PROBLEM DESCRIPTION: Reproduce the entries. Match every word.

-------- EXTRACTED ENTRIES

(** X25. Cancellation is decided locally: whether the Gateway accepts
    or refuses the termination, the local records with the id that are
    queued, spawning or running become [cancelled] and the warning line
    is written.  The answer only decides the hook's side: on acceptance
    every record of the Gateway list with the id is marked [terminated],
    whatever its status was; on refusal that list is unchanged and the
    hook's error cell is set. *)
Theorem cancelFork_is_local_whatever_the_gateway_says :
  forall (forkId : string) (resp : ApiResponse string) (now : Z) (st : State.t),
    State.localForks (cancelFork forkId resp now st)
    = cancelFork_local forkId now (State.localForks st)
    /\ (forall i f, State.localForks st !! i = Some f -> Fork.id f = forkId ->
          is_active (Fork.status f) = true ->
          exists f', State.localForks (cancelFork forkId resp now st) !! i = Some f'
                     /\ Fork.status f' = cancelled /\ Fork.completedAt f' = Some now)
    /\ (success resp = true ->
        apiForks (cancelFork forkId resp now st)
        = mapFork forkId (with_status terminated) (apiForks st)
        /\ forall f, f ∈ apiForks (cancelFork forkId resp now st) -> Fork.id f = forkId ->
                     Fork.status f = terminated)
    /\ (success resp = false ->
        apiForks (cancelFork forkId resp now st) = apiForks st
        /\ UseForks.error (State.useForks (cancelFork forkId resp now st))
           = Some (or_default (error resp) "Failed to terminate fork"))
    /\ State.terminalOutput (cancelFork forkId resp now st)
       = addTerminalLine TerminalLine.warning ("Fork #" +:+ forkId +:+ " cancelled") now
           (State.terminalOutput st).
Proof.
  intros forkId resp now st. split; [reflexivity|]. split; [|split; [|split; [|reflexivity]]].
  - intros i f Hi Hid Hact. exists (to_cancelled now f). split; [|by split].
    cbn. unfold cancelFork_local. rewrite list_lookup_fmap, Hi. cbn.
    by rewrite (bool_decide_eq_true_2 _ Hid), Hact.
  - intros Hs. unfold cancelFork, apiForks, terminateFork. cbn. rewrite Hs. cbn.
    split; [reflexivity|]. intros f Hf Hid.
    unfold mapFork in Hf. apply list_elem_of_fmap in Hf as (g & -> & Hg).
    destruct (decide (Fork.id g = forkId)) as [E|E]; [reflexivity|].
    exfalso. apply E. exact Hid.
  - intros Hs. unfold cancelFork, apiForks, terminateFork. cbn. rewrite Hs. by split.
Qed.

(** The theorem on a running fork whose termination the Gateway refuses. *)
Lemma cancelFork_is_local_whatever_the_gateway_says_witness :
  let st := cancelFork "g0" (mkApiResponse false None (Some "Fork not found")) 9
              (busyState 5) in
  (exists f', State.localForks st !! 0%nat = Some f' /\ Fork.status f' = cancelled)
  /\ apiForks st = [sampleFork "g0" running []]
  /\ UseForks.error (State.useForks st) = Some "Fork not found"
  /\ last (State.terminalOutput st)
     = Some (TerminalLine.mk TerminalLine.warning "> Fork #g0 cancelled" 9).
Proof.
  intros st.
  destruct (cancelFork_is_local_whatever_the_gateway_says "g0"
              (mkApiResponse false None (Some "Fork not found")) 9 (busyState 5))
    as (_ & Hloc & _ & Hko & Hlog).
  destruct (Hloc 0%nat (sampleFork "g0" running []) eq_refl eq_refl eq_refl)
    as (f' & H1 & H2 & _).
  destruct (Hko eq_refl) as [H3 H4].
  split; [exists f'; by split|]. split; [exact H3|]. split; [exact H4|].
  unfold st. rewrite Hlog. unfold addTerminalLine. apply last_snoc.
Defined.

----------------

PROBLEM SOLUTION:
(** X25. Cancellation is decided locally: whether the Gateway accepts
    or refuses the termination, the local records with the id that are
    queued, spawning or running become [cancelled] and the warning line
    is written.  The answer only decides the hook's side: on acceptance
    every record of the Gateway list with the id is marked [terminated],
    whatever its status was; on refusal that list is unchanged and the
    hook's error cell is set. *)
Theorem cancelFork_is_local_whatever_the_gateway_says :
  forall (forkId : string) (resp : ApiResponse string) (now : Z) (st : State.t),
    State.localForks (cancelFork forkId resp now st)
    = cancelFork_local forkId now (State.localForks st)
    /\ (forall i f, State.localForks st !! i = Some f -> Fork.id f = forkId ->
          is_active (Fork.status f) = true ->
          exists f', State.localForks (cancelFork forkId resp now st) !! i = Some f'
                     /\ Fork.status f' = cancelled /\ Fork.completedAt f' = Some now)
    /\ (success resp = true ->
        apiForks (cancelFork forkId resp now st)
        = mapFork forkId (with_status terminated) (apiForks st)
        /\ forall f, f ∈ apiForks (cancelFork forkId resp now st) -> Fork.id f = forkId ->
                     Fork.status f = terminated)
    /\ (success resp = false ->
        apiForks (cancelFork forkId resp now st) = apiForks st
        /\ UseForks.error (State.useForks (cancelFork forkId resp now st))
           = Some (or_default (error resp) "Failed to terminate fork"))
    /\ State.terminalOutput (cancelFork forkId resp now st)
       = addTerminalLine TerminalLine.warning ("Fork #" +:+ forkId +:+ " cancelled") now
           (State.terminalOutput st).
Proof.
  intros forkId resp now st. split; [reflexivity|]. split; [|split; [|split; [|reflexivity]]].
  - intros i f Hi Hid Hact. exists (to_cancelled now f). split; [|by split].
    cbn. unfold cancelFork_local. rewrite list_lookup_fmap, Hi. cbn.
    by rewrite (bool_decide_eq_true_2 _ Hid), Hact.
  - intros Hs. unfold cancelFork, apiForks, terminateFork. cbn. rewrite Hs. cbn.
    split; [reflexivity|]. intros f Hf Hid.
    unfold mapFork in Hf. apply list_elem_of_fmap in Hf as (g & -> & Hg).
    destruct (decide (Fork.id g = forkId)) as [E|E]; [reflexivity|].
    exfalso. apply E. exact Hid.
  - intros Hs. unfold cancelFork, apiForks, terminateFork. cbn. rewrite Hs. by split.
Qed.

(** The theorem on a running fork whose termination the Gateway refuses. *)
Lemma cancelFork_is_local_whatever_the_gateway_says_witness :
  let st := cancelFork "g0" (mkApiResponse false None (Some "Fork not found")) 9
              (busyState 5) in
  (exists f', State.localForks st !! 0%nat = Some f' /\ Fork.status f' = cancelled)
  /\ apiForks st = [sampleFork "g0" running []]
  /\ UseForks.error (State.useForks st) = Some "Fork not found"
  /\ last (State.terminalOutput st)
     = Some (TerminalLine.mk TerminalLine.warning "> Fork #g0 cancelled" 9).
Proof.
  intros st.
  destruct (cancelFork_is_local_whatever_the_gateway_says "g0"
              (mkApiResponse false None (Some "Fork not found")) 9 (busyState 5))
    as (_ & Hloc & _ & Hko & Hlog).
  destruct (Hloc 0%nat (sampleFork "g0" running []) eq_refl eq_refl eq_refl)
    as (f' & H1 & H2 & _).
  destruct (Hko eq_refl) as [H3 H4].
  split; [exists f'; by split|]. split; [exact H3|]. split; [exact H4|].
  unfold st. rewrite Hlog. unfold addTerminalLine. apply last_snoc.
Defined.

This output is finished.